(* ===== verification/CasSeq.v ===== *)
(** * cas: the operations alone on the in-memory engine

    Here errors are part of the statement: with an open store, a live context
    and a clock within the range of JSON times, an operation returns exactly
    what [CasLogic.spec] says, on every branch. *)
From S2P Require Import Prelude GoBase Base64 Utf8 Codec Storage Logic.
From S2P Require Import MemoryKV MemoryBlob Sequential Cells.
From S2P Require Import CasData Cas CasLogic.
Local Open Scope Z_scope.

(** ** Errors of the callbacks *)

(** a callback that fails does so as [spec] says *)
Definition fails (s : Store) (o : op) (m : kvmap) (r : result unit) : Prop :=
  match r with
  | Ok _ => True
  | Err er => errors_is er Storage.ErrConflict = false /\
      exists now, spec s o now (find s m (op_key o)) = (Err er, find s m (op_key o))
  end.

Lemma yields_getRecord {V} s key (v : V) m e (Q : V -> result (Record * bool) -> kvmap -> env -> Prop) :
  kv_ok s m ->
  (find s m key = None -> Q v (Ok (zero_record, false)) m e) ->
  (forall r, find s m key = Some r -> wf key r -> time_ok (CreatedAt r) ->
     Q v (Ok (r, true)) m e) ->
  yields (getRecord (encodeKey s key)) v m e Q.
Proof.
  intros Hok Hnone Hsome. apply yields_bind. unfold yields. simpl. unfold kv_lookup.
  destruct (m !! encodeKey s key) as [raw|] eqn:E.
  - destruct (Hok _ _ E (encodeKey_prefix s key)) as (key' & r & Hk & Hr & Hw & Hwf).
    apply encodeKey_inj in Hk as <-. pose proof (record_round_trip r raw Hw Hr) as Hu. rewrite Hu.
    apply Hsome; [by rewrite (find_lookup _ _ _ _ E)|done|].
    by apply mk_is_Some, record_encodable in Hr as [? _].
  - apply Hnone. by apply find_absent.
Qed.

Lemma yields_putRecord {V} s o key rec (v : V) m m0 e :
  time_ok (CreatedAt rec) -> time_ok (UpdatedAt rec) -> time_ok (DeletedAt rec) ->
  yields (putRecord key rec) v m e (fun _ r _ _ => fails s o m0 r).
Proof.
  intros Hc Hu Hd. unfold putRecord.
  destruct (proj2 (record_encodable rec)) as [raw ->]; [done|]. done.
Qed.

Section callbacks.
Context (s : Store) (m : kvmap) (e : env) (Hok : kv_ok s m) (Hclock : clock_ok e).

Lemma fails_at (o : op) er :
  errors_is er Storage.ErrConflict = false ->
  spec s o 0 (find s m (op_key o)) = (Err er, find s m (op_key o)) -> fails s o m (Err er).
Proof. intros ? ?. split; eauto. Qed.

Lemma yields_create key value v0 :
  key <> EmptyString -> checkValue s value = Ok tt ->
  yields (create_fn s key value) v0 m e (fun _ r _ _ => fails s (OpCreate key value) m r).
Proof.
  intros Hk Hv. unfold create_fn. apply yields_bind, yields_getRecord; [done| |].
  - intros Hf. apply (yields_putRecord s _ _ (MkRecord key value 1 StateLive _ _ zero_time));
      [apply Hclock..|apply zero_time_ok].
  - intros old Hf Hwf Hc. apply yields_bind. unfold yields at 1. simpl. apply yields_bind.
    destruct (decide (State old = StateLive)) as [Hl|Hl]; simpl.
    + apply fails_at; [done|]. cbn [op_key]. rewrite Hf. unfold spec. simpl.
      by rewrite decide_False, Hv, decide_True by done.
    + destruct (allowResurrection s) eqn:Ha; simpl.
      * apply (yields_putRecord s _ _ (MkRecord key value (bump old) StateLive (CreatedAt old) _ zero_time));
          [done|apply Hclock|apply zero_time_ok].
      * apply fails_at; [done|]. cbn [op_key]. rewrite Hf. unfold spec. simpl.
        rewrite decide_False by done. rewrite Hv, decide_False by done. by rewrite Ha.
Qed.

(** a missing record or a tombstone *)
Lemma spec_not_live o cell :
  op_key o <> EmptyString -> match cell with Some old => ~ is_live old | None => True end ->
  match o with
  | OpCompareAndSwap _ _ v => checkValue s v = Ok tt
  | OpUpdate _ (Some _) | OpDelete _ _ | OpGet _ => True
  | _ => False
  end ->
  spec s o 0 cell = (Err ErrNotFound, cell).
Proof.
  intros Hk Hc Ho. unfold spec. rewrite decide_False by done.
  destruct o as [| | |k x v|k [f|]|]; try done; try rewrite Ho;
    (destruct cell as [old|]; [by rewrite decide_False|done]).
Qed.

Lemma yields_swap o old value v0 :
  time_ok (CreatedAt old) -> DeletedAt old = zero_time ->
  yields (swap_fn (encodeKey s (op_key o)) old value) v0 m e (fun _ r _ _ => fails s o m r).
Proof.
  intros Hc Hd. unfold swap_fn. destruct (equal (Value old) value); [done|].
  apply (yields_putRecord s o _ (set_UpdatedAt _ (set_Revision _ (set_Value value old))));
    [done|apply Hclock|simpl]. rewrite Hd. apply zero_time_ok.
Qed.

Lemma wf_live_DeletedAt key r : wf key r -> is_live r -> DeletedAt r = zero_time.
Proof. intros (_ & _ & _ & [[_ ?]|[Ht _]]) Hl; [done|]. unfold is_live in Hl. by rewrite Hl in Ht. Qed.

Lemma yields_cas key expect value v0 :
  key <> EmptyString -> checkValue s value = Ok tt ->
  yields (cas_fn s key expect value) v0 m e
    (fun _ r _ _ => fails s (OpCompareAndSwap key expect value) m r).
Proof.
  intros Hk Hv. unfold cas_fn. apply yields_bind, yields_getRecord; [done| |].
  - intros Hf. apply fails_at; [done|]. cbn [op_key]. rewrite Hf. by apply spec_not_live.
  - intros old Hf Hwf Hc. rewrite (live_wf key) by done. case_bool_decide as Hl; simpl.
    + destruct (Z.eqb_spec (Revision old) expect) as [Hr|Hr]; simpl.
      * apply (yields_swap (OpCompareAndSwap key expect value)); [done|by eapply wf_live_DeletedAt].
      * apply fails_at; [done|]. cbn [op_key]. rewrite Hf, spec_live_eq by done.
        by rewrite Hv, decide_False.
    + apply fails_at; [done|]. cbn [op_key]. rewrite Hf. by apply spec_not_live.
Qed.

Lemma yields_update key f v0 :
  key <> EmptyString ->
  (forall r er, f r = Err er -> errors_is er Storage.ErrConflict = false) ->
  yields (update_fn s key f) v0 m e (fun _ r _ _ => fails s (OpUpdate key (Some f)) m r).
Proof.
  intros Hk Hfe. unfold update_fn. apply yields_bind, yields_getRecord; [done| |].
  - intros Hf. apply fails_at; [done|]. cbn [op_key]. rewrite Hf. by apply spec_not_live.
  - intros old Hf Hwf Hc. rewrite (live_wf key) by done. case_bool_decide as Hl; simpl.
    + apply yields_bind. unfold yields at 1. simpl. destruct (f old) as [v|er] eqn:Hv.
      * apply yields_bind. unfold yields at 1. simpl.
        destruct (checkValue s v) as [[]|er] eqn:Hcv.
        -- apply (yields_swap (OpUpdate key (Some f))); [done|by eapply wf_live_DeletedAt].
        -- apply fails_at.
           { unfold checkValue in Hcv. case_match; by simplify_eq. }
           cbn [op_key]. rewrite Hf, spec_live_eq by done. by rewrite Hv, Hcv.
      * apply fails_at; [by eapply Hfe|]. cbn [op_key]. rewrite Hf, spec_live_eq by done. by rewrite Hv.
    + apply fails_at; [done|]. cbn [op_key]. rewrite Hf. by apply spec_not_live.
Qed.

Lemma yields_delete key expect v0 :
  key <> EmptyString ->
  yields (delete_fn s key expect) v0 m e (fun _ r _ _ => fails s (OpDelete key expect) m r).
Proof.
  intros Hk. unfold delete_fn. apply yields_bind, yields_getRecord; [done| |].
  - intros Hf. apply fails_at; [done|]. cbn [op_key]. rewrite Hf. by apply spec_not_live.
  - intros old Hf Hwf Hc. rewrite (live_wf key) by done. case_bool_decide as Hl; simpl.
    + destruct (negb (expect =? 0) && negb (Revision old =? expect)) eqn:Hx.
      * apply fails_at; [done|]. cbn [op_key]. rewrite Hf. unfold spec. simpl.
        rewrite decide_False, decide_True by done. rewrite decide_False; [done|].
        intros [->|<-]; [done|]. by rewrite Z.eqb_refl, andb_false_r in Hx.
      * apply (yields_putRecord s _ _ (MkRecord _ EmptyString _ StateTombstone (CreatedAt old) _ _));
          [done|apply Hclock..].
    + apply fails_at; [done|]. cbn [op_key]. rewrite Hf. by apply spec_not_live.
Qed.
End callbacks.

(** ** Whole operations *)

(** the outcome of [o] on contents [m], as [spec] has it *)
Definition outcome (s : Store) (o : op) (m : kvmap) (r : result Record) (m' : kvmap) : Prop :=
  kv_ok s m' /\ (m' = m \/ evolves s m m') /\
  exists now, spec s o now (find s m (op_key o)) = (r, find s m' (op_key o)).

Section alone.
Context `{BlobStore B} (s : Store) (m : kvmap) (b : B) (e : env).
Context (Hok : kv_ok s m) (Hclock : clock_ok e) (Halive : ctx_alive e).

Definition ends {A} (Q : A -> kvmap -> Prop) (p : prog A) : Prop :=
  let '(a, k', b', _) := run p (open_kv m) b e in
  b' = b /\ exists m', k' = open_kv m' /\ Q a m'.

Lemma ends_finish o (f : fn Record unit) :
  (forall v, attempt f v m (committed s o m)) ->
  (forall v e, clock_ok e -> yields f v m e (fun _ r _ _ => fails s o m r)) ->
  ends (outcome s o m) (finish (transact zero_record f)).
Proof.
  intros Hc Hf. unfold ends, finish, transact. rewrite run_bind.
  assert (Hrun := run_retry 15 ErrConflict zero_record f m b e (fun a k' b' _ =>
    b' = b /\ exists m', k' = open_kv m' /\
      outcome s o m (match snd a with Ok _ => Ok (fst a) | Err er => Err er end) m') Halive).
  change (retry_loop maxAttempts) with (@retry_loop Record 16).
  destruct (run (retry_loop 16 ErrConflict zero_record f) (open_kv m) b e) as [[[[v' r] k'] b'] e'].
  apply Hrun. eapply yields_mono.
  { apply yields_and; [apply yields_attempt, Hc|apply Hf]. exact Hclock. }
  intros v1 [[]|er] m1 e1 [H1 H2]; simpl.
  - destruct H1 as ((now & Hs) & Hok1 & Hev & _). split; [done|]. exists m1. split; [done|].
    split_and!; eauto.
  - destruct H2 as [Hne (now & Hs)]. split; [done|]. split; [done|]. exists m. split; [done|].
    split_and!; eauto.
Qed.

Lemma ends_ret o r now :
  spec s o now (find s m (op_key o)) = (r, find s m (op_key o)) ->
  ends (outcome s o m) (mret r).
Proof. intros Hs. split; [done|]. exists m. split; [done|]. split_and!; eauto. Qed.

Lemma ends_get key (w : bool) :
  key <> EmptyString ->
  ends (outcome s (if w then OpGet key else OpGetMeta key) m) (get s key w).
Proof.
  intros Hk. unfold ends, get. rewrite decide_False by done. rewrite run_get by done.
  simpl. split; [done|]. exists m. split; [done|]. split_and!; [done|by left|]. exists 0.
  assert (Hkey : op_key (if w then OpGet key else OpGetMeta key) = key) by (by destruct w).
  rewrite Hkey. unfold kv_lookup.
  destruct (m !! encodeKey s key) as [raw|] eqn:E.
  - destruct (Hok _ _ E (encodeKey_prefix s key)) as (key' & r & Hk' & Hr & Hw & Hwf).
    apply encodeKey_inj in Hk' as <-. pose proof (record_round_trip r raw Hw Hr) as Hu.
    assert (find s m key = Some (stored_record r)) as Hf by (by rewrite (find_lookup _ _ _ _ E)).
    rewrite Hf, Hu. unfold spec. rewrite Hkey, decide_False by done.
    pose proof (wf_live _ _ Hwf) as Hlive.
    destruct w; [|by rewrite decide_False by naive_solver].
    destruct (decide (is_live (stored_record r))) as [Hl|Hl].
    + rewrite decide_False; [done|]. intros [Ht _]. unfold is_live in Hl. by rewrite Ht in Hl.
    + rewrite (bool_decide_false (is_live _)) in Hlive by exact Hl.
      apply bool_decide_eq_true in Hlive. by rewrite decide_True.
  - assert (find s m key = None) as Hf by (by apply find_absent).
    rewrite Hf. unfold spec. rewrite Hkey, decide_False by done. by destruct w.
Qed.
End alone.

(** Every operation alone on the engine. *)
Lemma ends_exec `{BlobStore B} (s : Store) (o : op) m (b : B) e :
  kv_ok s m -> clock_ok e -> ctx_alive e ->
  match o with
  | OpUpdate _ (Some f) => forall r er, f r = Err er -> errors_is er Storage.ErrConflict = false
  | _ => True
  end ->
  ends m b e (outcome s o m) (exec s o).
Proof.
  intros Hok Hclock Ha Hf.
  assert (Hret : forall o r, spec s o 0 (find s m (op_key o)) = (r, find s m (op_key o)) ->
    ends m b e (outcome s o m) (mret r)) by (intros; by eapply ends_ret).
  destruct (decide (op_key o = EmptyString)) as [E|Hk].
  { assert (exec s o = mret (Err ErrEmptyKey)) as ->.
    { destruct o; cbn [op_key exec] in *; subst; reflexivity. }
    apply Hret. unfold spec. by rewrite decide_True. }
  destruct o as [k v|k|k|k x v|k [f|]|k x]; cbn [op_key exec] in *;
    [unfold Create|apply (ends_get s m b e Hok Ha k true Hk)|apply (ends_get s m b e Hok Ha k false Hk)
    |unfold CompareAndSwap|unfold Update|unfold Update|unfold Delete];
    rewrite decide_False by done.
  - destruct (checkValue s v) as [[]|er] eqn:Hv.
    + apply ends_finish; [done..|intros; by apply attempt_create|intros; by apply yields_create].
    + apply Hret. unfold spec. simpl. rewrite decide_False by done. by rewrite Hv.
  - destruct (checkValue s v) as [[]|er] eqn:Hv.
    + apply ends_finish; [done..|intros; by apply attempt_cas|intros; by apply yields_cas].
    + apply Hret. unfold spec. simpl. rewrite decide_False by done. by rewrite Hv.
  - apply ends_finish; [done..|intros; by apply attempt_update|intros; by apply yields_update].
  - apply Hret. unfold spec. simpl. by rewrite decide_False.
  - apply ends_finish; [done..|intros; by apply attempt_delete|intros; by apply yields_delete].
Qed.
◆ ◆ ◆ ◆ ◆ ◆ ◆
- _Exercise instructions_
Return a copy of each line of the material that holds the word "engine".

- _Output for this exercise_
(** * cas: the operations alone on the in-memory engine
(** Every operation alone on the engine. *)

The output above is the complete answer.